**Task item:** Retype the data in its entirety, with no word changed.

**Input for this task:**
(** *** What is sent to the service *)











(** ** The page on disk: lines 85-89, 149-153, 568-570 and 627-630 *)

(** Files by path, with their text.  Paths are compared as strings. *)
Definition disk : Type := string -> option string.

(** What the module meets on its host: [os.path.dirname(__file__)],
    [os.path.dirname(os.path.abspath(__file__))], and the paths that
    [open(path, 'w')] refuses. *)
Record host : Type := {
  dirname_file : string;
  here : string;
  open_w : string -> option exn
}.

Fixpoint ends_with_slash (s : string) : bool :=
  match s with
  | EmptyString => false
  | String c EmptyString => Ascii.eqb c "/"
  | String _ rest => ends_with_slash rest
  end.

Definition starts_with_slash (s : string) : bool :=
  match s with
  | String c _ => Ascii.eqb c "/"
  | EmptyString => false
  end.

(** [os.path.join(a, b)] *)
Definition path_join (a b : string) : string :=
  if starts_with_slash b then b
  else if String.eqb a EmptyString || ends_with_slash a then a ++ b
  else a ++ "/" ++ b.

(** What [send_from_directory] raises for a file that is not there. *)
Definition NotFound : exn := Exception "NotFound" "404 Not Found".

Section Page.
(** The text of the page, lines 155-566. *)
Variable html : string.
Variable h : host.

(** [with open(out_path, 'w', encoding='utf-8') as f: f.write(html)] *)
Definition write_text (path text : string) (d : disk) : result unit * disk :=
  match open_w h path with
  | Some e => (Raise e, d)
  | None => (Ok tt, fun q => if String.eqb q path then Some text else d q)
  end.

(** [write_monitor_html(out_path=None)], lines 149-570. *)
Definition write_monitor_html (out_path : option string) (d : disk)
  : result string * disk :=
  let out_path :=
    match out_path with
    | None => path_join (here h) "monitor.html"
    | Some p => p
    end in
  match write_text out_path html d with
  | (Ok _, d') => (Ok out_path, d')
  | (Raise e, d') => (Raise e, d')
  end.

(** Lines 629-630, run when the module is imported. *)
Definition ensure_page (d : disk) : result unit * disk :=
  match d (path_join (dirname_file h) "monitor.html") with
  | Some _ => (Ok tt, d)
  | None =>
      match write_monitor_html None d with
      | (Ok _, d') => (Ok tt, d')
      | (Raise e, d') => (Raise e, d')
      end
  end.

(** [monitor()], lines 86-89: the text of the file sent, or 404. *)
Definition monitor (d : disk) : result string :=
  match d (path_join (here h) "monitor.html") with
  | Some text => Ok text
  | None => Raise NotFound
  end.

End Page.

(** ** Further worked inputs *)


(** A request to each route, served one after the other. *)
Definition two_requests : list (route * request) :=
  [(POST_tiles, post (JObj no_dates)); (POST_timeseries, post january)].

(** Default credentials refused, nothing in the environment. *)
Definition refused_default : startup :=
  {| import_ee := None;
     Initialize_default := Some (Exception "EEException" "Please authorize access");
     getenv := fun _ => None;
     write_key_file := fun _ => Ok "/tmp/key.json";
     Initialize_service_account := fun _ _ => None |}.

**Reply:**
(** *** What is sent to the service *)











(** ** The page on disk: lines 85-89, 149-153, 568-570 and 627-630 *)

(** Files by path, with their text.  Paths are compared as strings. *)
Definition disk : Type := string -> option string.

(** What the module meets on its host: [os.path.dirname(__file__)],
    [os.path.dirname(os.path.abspath(__file__))], and the paths that
    [open(path, 'w')] refuses. *)
Record host : Type := {
  dirname_file : string;
  here : string;
  open_w : string -> option exn
}.

Fixpoint ends_with_slash (s : string) : bool :=
  match s with
  | EmptyString => false
  | String c EmptyString => Ascii.eqb c "/"
  | String _ rest => ends_with_slash rest
  end.

Definition starts_with_slash (s : string) : bool :=
  match s with
  | String c _ => Ascii.eqb c "/"
  | EmptyString => false
  end.

(** [os.path.join(a, b)] *)
Definition path_join (a b : string) : string :=
  if starts_with_slash b then b
  else if String.eqb a EmptyString || ends_with_slash a then a ++ b
  else a ++ "/" ++ b.

(** What [send_from_directory] raises for a file that is not there. *)
Definition NotFound : exn := Exception "NotFound" "404 Not Found".

Section Page.
(** The text of the page, lines 155-566. *)
Variable html : string.
Variable h : host.

(** [with open(out_path, 'w', encoding='utf-8') as f: f.write(html)] *)
Definition write_text (path text : string) (d : disk) : result unit * disk :=
  match open_w h path with
  | Some e => (Raise e, d)
  | None => (Ok tt, fun q => if String.eqb q path then Some text else d q)
  end.

(** [write_monitor_html(out_path=None)], lines 149-570. *)
Definition write_monitor_html (out_path : option string) (d : disk)
  : result string * disk :=
  let out_path :=
    match out_path with
    | None => path_join (here h) "monitor.html"
    | Some p => p
    end in
  match write_text out_path html d with
  | (Ok _, d') => (Ok out_path, d')
  | (Raise e, d') => (Raise e, d')
  end.

(** Lines 629-630, run when the module is imported. *)
Definition ensure_page (d : disk) : result unit * disk :=
  match d (path_join (dirname_file h) "monitor.html") with
  | Some _ => (Ok tt, d)
  | None =>
      match write_monitor_html None d with
      | (Ok _, d') => (Ok tt, d')
      | (Raise e, d') => (Raise e, d')
      end
  end.

(** [monitor()], lines 86-89: the text of the file sent, or 404. *)
Definition monitor (d : disk) : result string :=
  match d (path_join (here h) "monitor.html") with
  | Some text => Ok text
  | None => Raise NotFound
  end.

End Page.

(** ** Further worked inputs *)


(** A request to each route, served one after the other. *)
Definition two_requests : list (route * request) :=
  [(POST_tiles, post (JObj no_dates)); (POST_timeseries, post january)].

(** Default credentials refused, nothing in the environment. *)
Definition refused_default : startup :=
  {| import_ee := None;
     Initialize_default := Some (Exception "EEException" "Please authorize access");
     getenv := fun _ => None;
     write_key_file := fun _ => Ok "/tmp/key.json";
     Initialize_service_account := fun _ _ => None |}.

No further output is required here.